Publisher: Scholastic
Source: Gift from my book bully
Publication Date: 01 Sept 2006
Series:NA
ISBN: 0439755204
Format: Paperback
Pages:273
Websites:
Jordan Sonnenblick – Official Site
Jordan Sonnenblick – Blog
Jordan Sonnenblick – Twitter
Place(s) Traveled to: Pennsylvania
Rating: 4 out of 5 stars
I don’t know when I first started to hear about Drums, Girls & Dangerous Pie but I do know that my book bully is the one who started to chirp about it. When ever I was looking for a new book you could be sure that she would send me a message asking if I’d read this book yet. My answer was usually I hadn’t made it there yet….for whatever reason. Then one day I was opening the mail and what magically appeared on my doorstep? None other than my very own, signed, copy of Drums, Girls & Dangerous Pie. And while I couldn’t get to it right away my book bully kept it always in the back of my head.
One thing I love about my book bully (other than her fabulous book recommendations) is that she never reads the back of a book.
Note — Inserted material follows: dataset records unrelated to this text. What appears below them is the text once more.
Lemma strlen_loop_done l : ∀ fuel m src len,
  cstr m (src + len) l → (length l < fuel)%nat →
  strlen_loop fuel src len m = Done (len + Z.of_nat (length l), m).
Proof.
  induction l as [|b l IH]; intros [|fuel] m src len Hs Hf; simpl in Hf; try lia; cbn [strlen_loop].
  - rewrite (bind_done _ _ _ _ _ (load_done _ _ _ (cstr_nil _ _ Hs))). simpl. by rewrite Z.add_0_r.
  - apply cstr_cons in Hs as (Hb & Hr & Hs). rewrite (bind_done _ _ _ _ _ (load_done _ _ _ Hb)).
    rewrite (proj2 (Z.eqb_neq b 0)) by lia. rewrite IH; [|by rewrite Z.add_assoc|lia].
    do 2 f_equal. simpl. lia.
Qed.

Lemma strlen_done m src l : cstr m src l → strlen src m = Done (Z.of_nat (length l), m).
Proof.
  intros Hs. unfold strlen. run. apply (strlen_loop_done l); [by rewrite Z.add_0_r|by eapply cstr_fuel].
Qed.

(** memcmp is 0 exactly on equal areas *)
Lemma memcmp_done l1 : ∀ l2 m lp rp,
  holds m lp l1 → holds m rp l2 → length l1 = length l2 →
  ∃ c, memcmp lp rp (length l1) m = Done (c, m) ∧ (c = 0 ↔ l1 = l2).
Proof.
  induction l1 as [|a l1 IH]; intros [|b l2] m lp rp Ha Hb Hlen; simpl in Hlen; try lia; [by exists 0|].
  destruct Ha as [Ha Ha'], Hb as [Hb Hb']. cbn [length memcmp].
  rewrite (bind_done _ _ _ _ _ (load_done _ _ _ Ha)), (bind_done _ _ _ _ _ (load_done _ _ _ Hb)). cbv zeta.
  destruct (decide (l1 = [])) as [->|Hne].
  - destruct l2; [|done]. exists (a - b). split; [done|]. split; [intros; f_equal; lia|intros [= ->]; lia].
  - assert ((match length l1 with O => mret (a - b) | _ => if a - b =? 0 then memcmp (lp + 1) (rp + 1) (length l1) else mret (a - b) end : SM Z)
            = if a - b =? 0 then memcmp (lp + 1) (rp + 1) (length l1) else mret (a - b)) as -> by (by destruct l1).
    destruct (Z.eqb_spec (a - b) 0) as [He|He].
    + destruct (IH l2 m _ _ Ha' Hb' ltac:(lia)) as (c & Hrun & Hc). exists c. split; [done|].
      rewrite Hc. split; [intros ->; f_equal; lia|by intros [= _ ->]].
    + exists (a - b). split; [done|]. split; [done|]. intros [= -> _]. lia.
Qed.

Lemma holds_drop m p l j : holds m p l → (j ≤ length l)%nat → holds m (p + Z.of_nat j) (drop j l).
Proof.
  intros Hl Hj. rewrite <- (take_drop j l) in Hl. apply holds_app in Hl as [_ Hl].
  by rewrite length_take, Nat.min_l in Hl by lia.
Qed.

(** [sub] is at offset [j] of [l] *)
Definition occurs (sub l : list Z) (j : nat) : Prop := sub `prefix_of` drop j l.

Lemma occurs_take sub l j :
  (j + length sub ≤ length l)%nat → (take (length sub) (drop j l) = sub ↔ occurs sub l j).
Proof.
  intros Hj. unfold occurs. split.
  - intros <-. exists (drop (length sub) (drop j l)). symmetry. apply take_drop.
  - intros [k Hk]. rewrite Hk. by apply take_app_length.
Qed.

Lemma occurs_fits sub l j : sub ≠ [] → occurs sub l j → (j + length sub ≤ length l)%nat.
Proof.
  intros Hne [k Hk]. apply (f_equal length) in Hk. rewrite length_drop, length_app in Hk.
  destruct sub; [done|]. simpl in *. lia.
Qed.

Lemma strstr_loop_done n : ∀ m str substr l sub i,
  cstr m str l → cstr m substr sub → (i + n + length sub = length l + 1)%nat →
  (∀ j, (j < i)%nat → ¬ occurs sub l j) →
  ∃ r, strstr_loop n str substr (Z.of_nat i) (Z.of_nat (length sub)) m = Done (r, m)
    ∧ match r with
      | Some p => ∃ j, p = str + Z.of_nat j ∧ occurs sub l j ∧ ∀ j', (j' < j)%nat → ¬ occurs sub l j'
      | None => ∀ j, (j + length sub ≤ length l)%nat → ¬ occurs sub l j
      end.
Proof.
  induction n as [|n IH]; intros m str substr l sub i Hl Hs Hlen Hno; cbn [strstr_loop].
  - exists None. split; [done|]. intros j Hj. apply Hno. lia.
  - pose proof Hl as [Hh _]. apply holds_app in Hh as [Hh _].
    assert (holds m (str + Z.of_nat i) (take (length sub) (drop i l))) as Hi.
    { apply holds_drop with (j := i) in Hh; [|lia]. rewrite <- (take_drop (length sub) (drop i l)) in Hh.
      by apply holds_app in Hh as [Hh _]. }
    pose proof Hs as [Hsub _]. apply holds_app in Hsub as [Hsub _].
    assert (length (take (length sub) (drop i l)) = length sub) as Hlt.
    { rewrite length_take, length_drop. lia. }
    destruct (memcmp_done _ sub m _ substr Hi Hsub Hlt) as (c & Hrun & Hc).
    rewrite Hlt in Hrun. rewrite Nat2Z.id, (bind_done _ _ _ _ _ Hrun).
    rewrite occurs_take in Hc by lia.
    destruct (Z.eqb_spec c 0) as [He|He].
    + exists (Some (str + Z.of_nat i)). split; [done|]. exists i. split; [done|]. split; [by apply Hc|done].
    + replace (Z.of_nat i + 1) with (Z.of_nat (S i)) by lia.
      apply (IH m str substr l sub (S i) Hl Hs ltac:(lia)).
      intros j Hj. destruct (decide (j = i)) as [->|]; [by rewrite <- Hc|apply Hno; lia].
Qed.

(** Strstr returns the address of the first place where the second string
    occurs in the first, or null when it occurs nowhere, and changes
    nothing. *)
Theorem strstr_correct m str substr l sub :
  cstr m str l → cstr m substr sub →
  ∃ r, strstr str substr m = Done (r, m)
    ∧ match r with
      | Some p => ∃ j, p = str + Z.of_nat j ∧ occurs sub l j ∧ ∀ j', (j' < j)%nat → ¬ occurs sub l j'
      | None => ∀ j, ¬ occurs sub l j
      end.
Proof.
  intros Hl Hs. unfold strstr. destruct sub as [|b sub].
  - rewrite (bind_done _ _ _ _ _ (load_done _ _ _ (cstr_nil _ _ Hs))).
    exists (Some str). split; [done|]. exists 0%nat. rewrite Z.add_0_r. split; [done|].
    split; [apply prefix_nil|lia].
  - pose proof (cstr_cons _ _ _ _ Hs) as (Hb & Hr & _). rewrite (bind_done _ _ _ _ _ (load_done _ _ _ Hb)).
    rewrite (proj2 (Z.eqb_neq b 0)) by lia.
    rewrite (bind_done _ _ _ _ _ (strlen_done _ _ _ Hl)), (bind_done _ _ _ _ _ (strlen_done _ _ _ Hs)).
    destruct (Z.ltb_spec (Z.of_nat (length l)) (Z.of_nat (length (b :: sub)))) as [Hlt|Hge].
    + exists None. split; [done|]. intros j Ho%occurs_fits; [lia|done].
    + destruct (strstr_loop_done (Z.to_nat (Z.of_nat (length l) - Z.of_nat (length (b :: sub)) + 1))
                  m str substr l (b :: sub) 0 Hl Hs ltac:(lia) ltac:(lia)) as (r & Hrun & Hr').
      exists r. split; [exact Hrun|]. destruct r; [done|]. intros j Ho. by eapply Hr', Ho; apply occurs_fits.
Qed.

Definition demo_strings : memory := put ∅ 100 [97; 98; 97; 98; 99; 0; 97; 98; 99; 0].

Lemma strstr_witness :
  ∃ r, strstr 100 106 demo_strings = Done (r, demo_strings)
    ∧ match r with
      | Some p => ∃ j, p = 100 + Z.of_nat j ∧ occurs [97; 98; 99] [97; 98; 97; 98; 99] j
                  ∧ ∀ j', (j' < j)%nat → ¬ occurs [97; 98; 99] [97; 98; 97; 98; 99] j'
      | None => ∀ j, ¬ occurs [97; 98; 99] [97; 98; 97; 98; 99] j
      end.
Proof.
  apply (strstr_correct demo_strings 100 106 [97; 98; 97; 98; 99] [97; 98; 99]);
    (split; [repeat split|repeat constructor; lia]).
Defined.

(** ** Departures from the C library *)

(** strcmp compares characters as signed: a string that starts with a byte
    from 0x80 on sorts before "a". *)
Lemma strcmp_signed : strcmp 100 102 (put ∅ 100 [0x80; 0; 97; 0]) = Done (-225, put ∅ 100 [0x80; 0; 97; 0]).
Proof. vm_compute. reflexivity. Qed.

(** strncat does not terminate the result when the source has [n] or more
    characters, and pads with zeros up to [n] otherwise. *)
Lemma strncat_no_terminator :
  match strncat 100 110 1 (put (put ∅ 100 [97; 0; 55; 55]) 110 [98; 99; 0]) with
  | Done (_, m) => (λ a, m !! a) <$> [100; 101; 102] = [Some 97; Some 98; Some 55]
  | Fault _ => False
  end.
Proof. vm_compute. reflexivity. Qed.

(** memcpy_rev starts its 4-byte moves 3 bytes too high: of the 4 bytes to be
    copied it copies one, and 3 bytes behind the destination change. *)
Lemma memcpy_rev_misplaced :
  match memcpy_rev 100 110 4 (put (put ∅ 100 [0; 0; 0; 0; 0; 0; 0]) 110 [1; 2; 3; 4; 5; 6; 7]) with
  | Done (_, m) => (λ a, m !! a) <$> [100; 101; 102; 103; 104; 105; 106]
                   = [Some 0; Some 0; Some 0; Some 4; Some 5; Some 6; Some 7]
  | Fault _ => False
  end.
Proof. vm_compute. reflexivity. Qed.
(* ===== verification/TimeOfDay.v ===== *)
(** * kernel/lib/time.cc: seconds since 1970

    [time_of_day_t] has the year within its century in one byte and the
    century in another.  The handlers that read a clock are not modelled. *)

From stdpp Require Import base tactics list numbers option.
From S2P Require Import Prelude.

#[local] Open Scope Z_scope.

Record time_of_day_t := TimeOfDay {
  centisec : Z;   (* each a uint8_t *)
  second : Z;
  minute : Z;
  hour : Z;
  day : Z;
  month : Z;
  year : Z;
  century : Z
}.

Definition fullYear (t : time_of_day_t) : Z := century t * 100 + year t.

(** The table in time_day_of_year *)
Definition month_table (t : time_of_day_t) : list Z :=
  [31;
   (if negb (year t mod 400 =? 0) then 28
    else if negb (year t mod 100 =? 0) then 29
    else if negb (year t mod 4 =? 0) then 28
    else 29);
   31; 30; 31; 30; 31; 31; 30; 31; 30; 31].

(** [for (m = 1; m < time.month; ++m) yday += days[m - 1]]; [None] is a read
    behind the table *)
Fixpoint sum_months (days : list Z) (n : nat) : option Z :=
  match n with
  | O => Some 0
  | S n => s ← sum_months days n; d ← days !! n; Some (s + d)
  end.

Definition time_day_of_year (t : time_of_day_t) : option Z :=
  yday ← sum_months (month_table t) (Z.to_nat (month t - 1));
  Some (u32 (yday + (day t - 1))).

Definition time_unix (t : time_of_day_t) : option Z :=
  let y := u64 (fullYear t - 1900) in
  yday ← time_day_of_year t;
  Some (u64 (second t + minute t * 60 + hour t * 3600 + yday * 86400
             + u64 (y - 70) * 365 * 86400
             + u64 (y - 69) / 4 * 86400
             - u64 (y - 1) / 100 * 86400
             + u64 (y + 299) / 400 * 86400)).

Definition time_unix_ms (t : time_of_day_t) : option Z :=
  s ← time_unix t; Some (u64 (s * 1000 + centisec t * 10)).

(** ** The calendar *)

Definition leap (y : Z) : bool :=
  (y mod 4 =? 0) && (negb (y mod 100 =? 0) || (y mod 400 =? 0)).

Definition month_days (y : Z) : list Z :=
  [31; 28 + Z.b2z (leap y); 31; 30; 31; 30; 31; 31; 30; 31; 30; 31].

(** Days from January 1, 1970 to January 1 of the year [n] years later, one
    year at a time *)
Fixpoint days_of_years (n : nat) : Z :=
  match n with
  | O => 0
  | S n => days_of_years n + 365 + Z.b2z (leap (1970 + Z.of_nat n))
  end.

Definition sum_list (l : list Z) : Z := foldr Z.add 0 l.

Definition unix_seconds (y mo d h mi s : Z) : Z :=
  (days_of_years (Z.to_nat (y - 1970))
   + sum_list (take (Z.to_nat (mo - 1)) (month_days y)) + (d - 1)) * 86400
  + h * 3600 + mi * 60 + s.

Record valid_time (t : time_of_day_t) : Prop := ValidTime {
  vt_second : 0 ≤ second t < 60;
  vt_minute : 0 ≤ minute t < 60;
  vt_hour : 0 ≤ hour t < 24;
  vt_month : 1 ≤ month t ≤ 12;
  vt_day : 1 ≤ day t ≤ 31;
  vt_year : 0 ≤ year t < 100;
  vt_century : 0 ≤ century t < 256;
  vt_epoch : 1970 ≤ fullYear t
}.

(** ** The closed form of the years *)

Lemma leap_step y :
  1970 ≤ y →
  Z.b2z (leap y) = ((y + 1 - 1969) / 4 - (y - 1969) / 4) - ((y + 1 - 1901) / 100 - (y - 1901) / 100)
                   + ((y + 1 - 1601) / 400 - (y - 1601) / 400).
Proof.
  intros Hy. unfold leap.
  destruct (Z.eqb_spec (y mod 4) 0), (Z.eqb_spec (y mod 100) 0), (Z.eqb_spec (y mod 400) 0); cbn [andb orb negb Z.b2z];
    Z.to_euclidean_division_equations; lia.
Qed.

Lemma days_of_years_closed n :
  let y := 1970 + Z.of_nat n in
  days_of_years n = (y - 1970) * 365 + (y - 1969) / 4 - (y - 1901) / 100 + (y - 1601) / 400.
Proof.
  induction n as [|n IH]; [done|]. cbn [days_of_years]. rewrite IH, leap_step by lia.
  replace (1970 + Z.of_nat (S n)) with (1970 + Z.of_nat n + 1) by lia. lia.
Qed.

(** ** The months *)

Lemma sum_list_app l1 l2 : sum_list (l1 ++ l2) = sum_list l1 + sum_list l2.
Proof. induction l1 as [|x l1 IH]; [done|]. simpl. rewrite IH. lia. Qed.

Lemma sum_months_take l n : (n ≤ length l)%nat → sum_months l n = Some (sum_list (take n l)).
Proof.
  induction n as [|n IH]; intros Hn; [done|]. cbn [sum_months]. rewrite IH by lia. simpl.
  destruct (lookup_lt_is_Some_2 l n ltac:(lia)) as [d Hd]. rewrite Hd. simpl.
  rewrite (take_S_r _ _ _ Hd), sum_list_app. simpl. f_equal. lia.
Qed.

(** Days by which the day of the year is off: the table has 29 days in
    February exactly when the year is the first of its century. *)
Definition table_shift (t : time_of_day_t) : Z :=
  if month t <=? 2 then 0 else Z.b2z (year t =? 0) - Z.b2z (leap (fullYear t)).

Lemma table_months t :
  valid_time t →
  sum_list (take (Z.to_nat (month t - 1)) (month_table t))
  = sum_list (take (Z.to_nat (month t - 1)) (month_days (fullYear t))) + table_shift t.
Proof.
  intros Ht. destruct Ht as [_ _ _ Hm _ Hy _ _].
  assert (month_table t = [31; 28 + Z.b2z (year t =? 0); 31; 30; 31; 30; 31; 31; 30; 31; 30; 31]) as ->.
  { unfold month_table. rewrite (Z.mod_small (year t) 400), (Z.mod_small (year t) 100) by lia.
    by destruct (Z.eqb_spec (year t) 0) as [->|]. }
  unfold table_shift, month_days. destruct (Z.leb_spec (month t) 2).
  - assert (month t = 1 ∨ month t = 2) as [-> | ->] by lia; reflexivity.
  - assert (∃ k, Z.to_nat (month t - 1) = S (S k)) as [k ->] by (exists (Z.to_nat (month t - 3)); lia).
    cbn [take]. unfold sum_list. cbn [foldr]. lia.
Qed.

Lemma sum_days_bound y n : 0 ≤ sum_list (take n (month_days y)) ≤ 366.
Proof.
  unfold month_days. destruct (leap y);
    do 13 (destruct n as [|n]; [split; vm_compute; congruence|]); cbn [take]; rewrite ?take_nil; split; vm_compute; congruence.
Qed.

Lemma table_shift_bounds t :
  valid_time t →
  -1 ≤ table_shift t ≤ 1
  ∧ 0 ≤ sum_list (take (Z.to_nat (month t - 1)) (month_days (fullYear t))) + table_shift t.
Proof.
  intros Ht. pose proof (sum_days_bound (fullYear t) (Z.to_nat (month t - 1))).
  unfold table_shift in *. destruct (Z.leb_spec (month t) 2); [lia|].
  assert (∃ k, Z.to_nat (month t - 1) = S (S k)) as [k ->] by (exists (Z.to_nat (month t - 3)); lia).
  unfold month_days. cbn [take]. unfold sum_list. cbn [foldr].
  assert (0 ≤ foldr Z.add 0 (take k [31; 30; 31; 30; 31; 31; 30; 31; 30; 31])).
  { clear. do 10 (destruct k as [|k]; [vm_compute; congruence|]). cbn [take]. rewrite take_nil. vm_compute; congruence. }
  destruct (year t =? 0), (leap (fullYear t)); simpl; lia.
Qed.

(** Time_unix is the number of seconds since 1970 of every date from then on,
    except that from March on it is a day short in a leap year that is not
    the first of its century, and a day long in a first year of a century
    that is no leap year. *)
Theorem time_unix_correct t :
  valid_time t →
  time_unix t = Some (unix_seconds (fullYear t) (month t) (day t) (hour t) (minute t) (second t)
                      + table_shift t * 86400).
Proof.
  intros Ht. unfold time_unix, time_day_of_year.
  rewrite sum_months_take, table_months; [|done|destruct Ht; simpl; lia]. cbn [mbind option_bind].
  pose proof (sum_days_bound (fullYear t) (Z.to_nat (month t - 1))) as Hb. unfold unix_seconds.
  pose proof (days_of_years_closed (Z.to_nat (fullYear t - 1970))) as Hc. cbv zeta in Hc.
  set (s := sum_list _) in *.
  destruct (table_shift_bounds t Ht) as [Hsh Hs]. fold s in Hs.
  destruct Ht as [Hse Hmi Hh Hmo Hd Hy Hce He].
  assert (fullYear t ≤ 25599) as Hmax by (unfold fullYear; lia).
  replace (1970 + Z.of_nat (Z.to_nat (fullYear t - 1970))) with (fullYear t) in Hc by lia.
  rewrite Hc. set (y := fullYear t) in *.
  unwrap.
  replace (y - 1900 - 69) with (y - 1969) by lia. replace (y - 1900 - 1) with (y - 1901) by lia.
  replace (y - 1900 + 299) with (y - 1601) by lia.
  rewrite u64_small; [f_equal; lia|].
  Z.to_euclidean_division_equations; lia.
Qed.

(** March 1, 2024, 12:30:15: one day short *)
Definition demo_time : time_of_day_t := TimeOfDay 50 15 30 12 1 3 24 20.

Lemma time_unix_witness :
  valid_time demo_time ∧ time_unix demo_time = Some (1709296215 - 86400).
Proof.
  assert (valid_time demo_time) as Ht by (split; vm_compute; intuition congruence).
  split; [done|]. rewrite (time_unix_correct demo_time Ht). vm_compute. reflexivity.
Defined.

(** February 29 and March 1, 2024, have the same number. *)
Lemma time_unix_repeats :
  time_unix (TimeOfDay 0 0 0 0 29 2 24 20) = time_unix (TimeOfDay 0 0 0 0 1 3 24 20).
Proof. vm_compute. reflexivity. Qed.
(** *** A buffer holds the beginning of it *)

(** The buffer was [b0] *)
Record holds (b0 text : list Z) (ctx : vsnprintf_context_t) : Prop := {
  ho_room : 0 ≤ limit ctx ≤ Z.of_nat (length b0);
  ho_level : level ctx = Z.min (Z.of_nat (length text)) (limit ctx);
  ho_buf : buf ctx = take (Z.to_nat (level ctx)) text ++ drop (Z.to_nat (level ctx)) b0
}.

Lemma store_byte_holds b b0 text ctx : holds b0 text ctx → ∃ ctx', store_byte b ctx = Done ctx' ∧ holds b0 (text ++ [b]) ctx' ∧ limit ctx' = limit ctx.
Proof.
  intros [Hr Hl Hb]. unfold store_byte.
  destruct (Z.eqb_spec (limit ctx) 0) as [H0|H0].
  { exists ctx. split; [done|]. split; [|done]. constructor; [done|rewrite length_app; simpl; lia|].
    rewrite Hb. replace (level ctx) with 0 by lia. done. }
  destruct (Z.leb_spec (limit ctx) (level ctx)) as [Hle|Hlt].
  { exists ctx. split; [done|]. split; [|done]. constructor; [done|rewrite length_app; simpl; lia|]. rewrite Hb. by rewrite take_app_le by lia. }
  assert (Z.to_nat (level ctx) = length text) as Hlev by lia.
  rewrite (proj2 (Z.ltb_lt _ _)) by (rewrite Hb, length_app, length_take, length_drop; lia).
  eexists. split; [done|]. split; [|done]. constructor; cbn [limit level buf]; [done|rewrite length_app; simpl; lia|].
  rewrite Hb, Hlev, take_ge, insert_app_r_alt, Nat.sub_diag by lia. replace (Z.to_nat (level ctx + 1)) with (S (length text)) by lia.
  rewrite take_ge by (rewrite length_app; simpl; lia). rewrite <- app_assoc. f_equal.
  destruct (lookup_lt_is_Some_2 b0 (length text)) as [x Hx]; [lia|]. by rewrite (drop_S _ _ _ Hx).
Qed.

Lemma store_bytes_holds bs b0 text ctx : holds b0 text ctx →
  ∃ ctx', store_bytes bs ctx = Done ctx' ∧ holds b0 (text ++ bs) ctx' ∧ limit ctx' = limit ctx.
Proof.
  revert text ctx. induction bs as [|b bs IH]; intros text ctx Hh; simpl.
  { exists ctx. by rewrite app_nil_r. }
  destruct (store_byte_holds b b0 text ctx Hh) as (c1 & -> & H1 & L1). cbn [obind]. destruct (IH _ _ H1) as (c2 & -> & H2 & L2).
  exists c2. rewrite <- app_assoc in H2. split; [done|]. split; [done|congruence].
Qed.

(** *** Both callbacks see the same calls *)

Section same.
Context (b0 : list Z) (lim : Z).

(** The two states, and the count of the bytes so far *)
Record related (s1 : print_t (E := list Z)) (s2 : print_t (E := vsnprintf_context_t)) : Prop := {
  re_ap : ap s2 = ap s1;
  re_written : written s2 = written s1;
  re_stored : stored s2 = stored s1;
  re_count : written s1 = s64 (Z.of_nat (length (out s1)));
  re_out : holds b0 (out s1) (out s2) ∧ limit (out s2) = lim
}.

Definition sim {A} (m1 : M (print_t (E := list Z)) A) (m2 : M (print_t (E := vsnprintf_context_t)) A) : Prop :=
  ∀ s1 s2 a s1', related s1 s2 → m1 s1 = Done (a, s1') → ∃ s2', m2 s2 = Done (a, s2') ∧ related s1' s2'.

Lemma sim_ret {A} (a : A) : sim (mret a) (mret a).
Proof. intros s1 s2 x s1' Hr [= <- <-]. by exists s2. Qed.
Lemma sim_throw {A} f : sim (A := A) (throw f) (throw f).
Proof. by intros s1 s2 x s1' Hr H. Qed.
Lemma sim_bind {A B} m1 m2 (k1 k2 : A → M _ B) : sim m1 m2 → (∀ a, sim (k1 a) (k2 a)) → sim (m1 ≫= k1) (m2 ≫= k2).
Proof.
  intros Hm Hk s1 s2 b s1' Hr. unfold mbind, M_bind. destruct (m1 s1) as [[a t1]|] eqn:H1; [|done]. intros H.
  destruct (Hm _ _ _ _ Hr H1) as (t2 & -> & Hr'). by apply (Hk a t1).
Qed.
She loves to enter into a book blind and so is always totally surprised. There is a magic in the not knowing and so I’ve taken to following her example. Although I am not quiet on her level and do still read the backs of some of the books I buy. But I am getting better…and when ever my book bully recommends a book I don’t look at the book but instead I just dive right in. The beginning of Drums lived up to its title as being this witty story about a boy who loved music. But it wasn’t long until I was completely and utterly floored.
Because Drums, Girls & Dangerous Pie isn’t a book that is light, funny & some sort of homage to the teenage boy. Yes, there are those moments but the bigger story is how the main character, Steven’s, younger brother is diagnosed with Leukemia. This revelation hit me like a fist to the gut and for a long time after reading those words I had to put the book down until I came to grips with my inner turmoil. For back in 2005 my aunt lost her battle with Hodgkin’s Lymphoma – which is generally grouped into the same family as Leukemia. In 2008, I lost a cousin to breast cancer and way back when I was 13 my grandfather also died from cancer. So the Big C has always been a tough subject for me. And its definitely not a subject that I’ve read about before as it just hits too close to home.
So this was a hard book for me and probably took me far longer to get through than it probably should have because I had to keep putting it aside and breaking up sections of the books with other reads. Drums, Girls & Dangerous Pie can be a hard book to read. No one likes to think about cancer….especially when the person dealing with it is a 4 year old boy who has barely begun to live. Sonnenblick manages to cover all the ups and downs of chemotherapy while also mixing in a blend of humor, love and hope in the form of Steven, his parents, and his friends.
Anyone who has a sibling knows how completely and utterly annoying they can be. It doesn’t matter if they are older or younger they can be down right horrible. But mean as siblings can be to one another, when there is something on the outside that threatens then there is no greater champion than the person who you would swear was your worst enemy because he/she ate the last of the frosted flakes. Such is the case between Steven and his younger brother Jeffy. The love and concern that Steven feels just exudes off the pages. Just as his anger and his confusion and his loneliness. Because when your parents are dealing with a child who may be terminal they don’t always have the time to focus on the one who is healthy.
Drums, Girls & Dangerous Pie isn’t always an easy novel to read. Sonnenblick doesn’t hold anything back and so what you get is a realistic novel unlike any I’ve read before. This is a book that made me cry. It made me laugh. And it also had me sitting staring out the window thinking about the people in my life that I had lost. This review has been one of the hardest I’ve written and its taken me almost an entire month to write because its just been so hard to put all that I felt into words. Which probably seems strange to you based on all that I’ve written so far (which I am not sure makes any sense.) To make a long story short. Drums, Girls & Dangerous Pie is a good book and you should read it. My book bully says so.